METHODS: A propensity score–matched case-control study was performed. Children <18 years with inpatient discharges in the Nationwide Inpatient Sample databases from the Healthcare Cost and Utilization Project from 2008 to 2011 were included. Discharges with CLABSI were matched to those without CLABSI by age, year, and high dimensional propensity score (obtained from a logistic regression of CLABSI status on patient characteristics and the presence or absence of 262 individual clinical classification software diagnoses). Our main outcome measures were estimated costs obtained from cost-to-charge ratios and LOS for pediatric discharges.
RESULTS: The mean attributable cost and LOS between matched CLABSI cases (1339) and non-CLABSI controls (2678) was $55 646 (2011 dollars) and 19 days, respectively. Between 2008 and 2011, the rate of pediatric CLABSI declined from 1.08 to 0.60 per 1000 (P < .001). Estimates of mean costs of treating patients with CLABSI declined from $111 852 to $98 621 (11.8%; P < .001) over this period, but cost of treating matched non-CLABSI patients remained constant at ∼$48 000.
CONCLUSIONS: Despite significant improvement in rates, CLABSI remains a burden on patients, families, and payers. Continued attention to CLABSI-prevention initiatives and lower-cost CLABSI care management strategies to support high-value pediatric care delivery is warranted.
- bloodstream infection
- central venous catheter
- economic burden
- quality of care
- cost analysis
- AHRQ —
- Agency for Healthcare Research and Quality
- CCS —
- clinical classification software
- CLABSI —
- central line–associated bloodstream infection
- HAI —
- hospital-acquired infection
- HCUP —
- Healthcare Cost and Utilization Project
- ICD-9-CM —
- International Classification of Diseases, Ninth Revision, Clinical Modification
- LOS —
- length of stay
- NIS —
- Nationwide Inpatient Sample
- PDI —
- pediatric quality indicator
- POA —
- present on admission
What’s Known on This Subject:
Central line–associated bloodstream infections (CLABSI) are common types of hospital-acquired infections associated with high morbidity and cost. In recent years, quality improvement initiatives have demonstrated how to reduce the incidence of CLABSI.
What This Study Adds:
This study presents nationally representative estimates of the cost and length of stay attributable to pediatric CLABSI. We make the business case to justify quality improvement prevention initiatives and the adoption of strategies for cost-effective management of CLABSI.
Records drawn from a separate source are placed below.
Lemma route_text_parts hs : route_text hs = slashed (concat (map hop_parts hs)).
Proof.
  unfold route_text. induction hs as [|h hs IH]; [done|]. cbn [map concat]. by rewrite slashed_app, IH, hop_text_parts.
Qed.

Lemma plus_chars p q s : plus p s = true -> (forall b, p b = true -> q b = true) -> s <> [] /\ Forall (fun b => q b = true) s.
Proof.
  unfold plus. intros [Hn Hf]%andb_true_iff Hpq. split; [by intros ->|]. apply Forall_forall. intros b Hb. apply Hpq.
  by apply (proj1 (forallb_forall _ _) Hf), list_elem_of_In.
Qed.

(** Every character of a field is printable and not a slash. *)
Definition route_char (b : byte) : bool := is_printable b && negb (bool_decide (b = x2f)).

Lemma field_chars k s : field_ok k s -> s <> [] /\ Forall (fun b => route_char b = true) s.
Proof.
  unfold field_ok, routeField. case_bool_decide; [done|]. destruct k; (match goal with |- (if ?c then _ else _) = _ -> _ => destruct c eqn:E; [done|] end);
    intros _; apply orb_false_iff in E as [_ E%negb_false_iff]; (eapply plus_chars; [exact E|]);
    intros b; [unfold host_char|unfold service_char|unfold password_char]; revert b; by (intros []; vm_compute).
Qed.

Lemma field_no_slash k s : field_ok k s -> x2f ∉ s.
Proof. intros [_ Hf]%field_chars Hin. rewrite Forall_forall in Hf. specialize (Hf _ Hin). by vm_compute in Hf. Qed.

Lemma hop_parts_plain h : valid_hop h -> Forall (fun p => p <> [] /\ Forall (fun b => route_char b = true) p) (hop_parts h).
Proof.
  intros [Hh Hs Hp]. unfold hop_parts, option_parts. constructor; [split; [done|by repeat constructor]|].
  constructor; [by eapply field_chars|]. apply Forall_app. split; case_bool_decide; (repeat constructor; try done);
    destruct Hs, Hp; try done; by eapply field_chars.
Qed.

Lemma parts_plain hs : Forall valid_hop hs ->
  Forall (fun p => p <> [] /\ Forall (fun b => route_char b = true) p) (concat (map hop_parts hs)).
Proof.
  induction 1 as [|h hs Hh _ IH]; [constructor|]. cbn [map concat]. apply Forall_app. split; [by apply hop_parts_plain|done].
Qed.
Hospital-acquired infections (HAIs) harm hospitalized patients and reduce the value of care. Central line–associated bloodstream infections (CLABSIs) are common types of HAIs that are associated with particularly high morbidity and cost.1,2 The Joint Commission defines CLABSI as “a primary bloodstream infection (that is, there is no apparent infection at another site) that develops in a patient with a central line in place within the 48-hour period before onset of the bloodstream infection that is not related to infection at another site.”3 Published estimates of attributable costs of CLABSI in adult patients have varied over years and across hospital settings,4,5 with 2010 estimates of $50 094 per event from 1 tertiary care, academic medical center.6 A pediatric study found an attributable 2008 dollar cost of $33 039 per CLABSI in a sample of 22 critically ill children.7
Quality improvement collaboratives, largely based in ICUs, have demonstrated that most CLABSIs are preventable. Michigan's Keystone ICU project achieved and sustained a 60% reduction in CLABSI rates in adult ICUs, resulting in 1500 lives saved and $200 million in health cost savings over 18 months.8,9 A 43% reduction was subsequently achieved by a pediatric ICU quality improvement collaborative.10
Several government initiatives are intended to reduce the rate of HAIs, including CLABSIs. The Department of Health and Human Services oversees 2 of these initiatives: the 2009 HHS Action Plan to Prevent Healthcare-Associated Infections11 and the 2011 Partnership for Patients.12 These initiatives enlist voluntary participation from providers and hospitals. In addition, government legislation disallowing Medicare (2008) and Medicaid (2012) reimbursement for low-quality care (eg, the costs associated with hospital-acquired CLABSI) is intended to support the high-value objective. Although several studies have found little impact of nonpayment on quality improvement,13,14 the use of nonpayment as a policy tool to deter low quality suggests that the excess costs associated with the occurrence of a provider-induced injury or illness are sufficiently high to provide incentives against HAI.
Despite government initiatives to promote the adoption of best-evidence practices to reduce HAIs, the variability of HAI rates across hospitals remains high.10 Hospitals that do not participate in quality improvement collaboratives to reduce HAIs may be unable to replicate the successes of those identified in the literature due to resource, or other, constraints. Missing from the literature are up-to-date, hospital-wide, and nationally representative attributable costs and length of stay (LOS) estimates for the burden of pediatric CLABSI. Understanding the business case for pediatric CLABSI reduction will help hospitals justify needed resources.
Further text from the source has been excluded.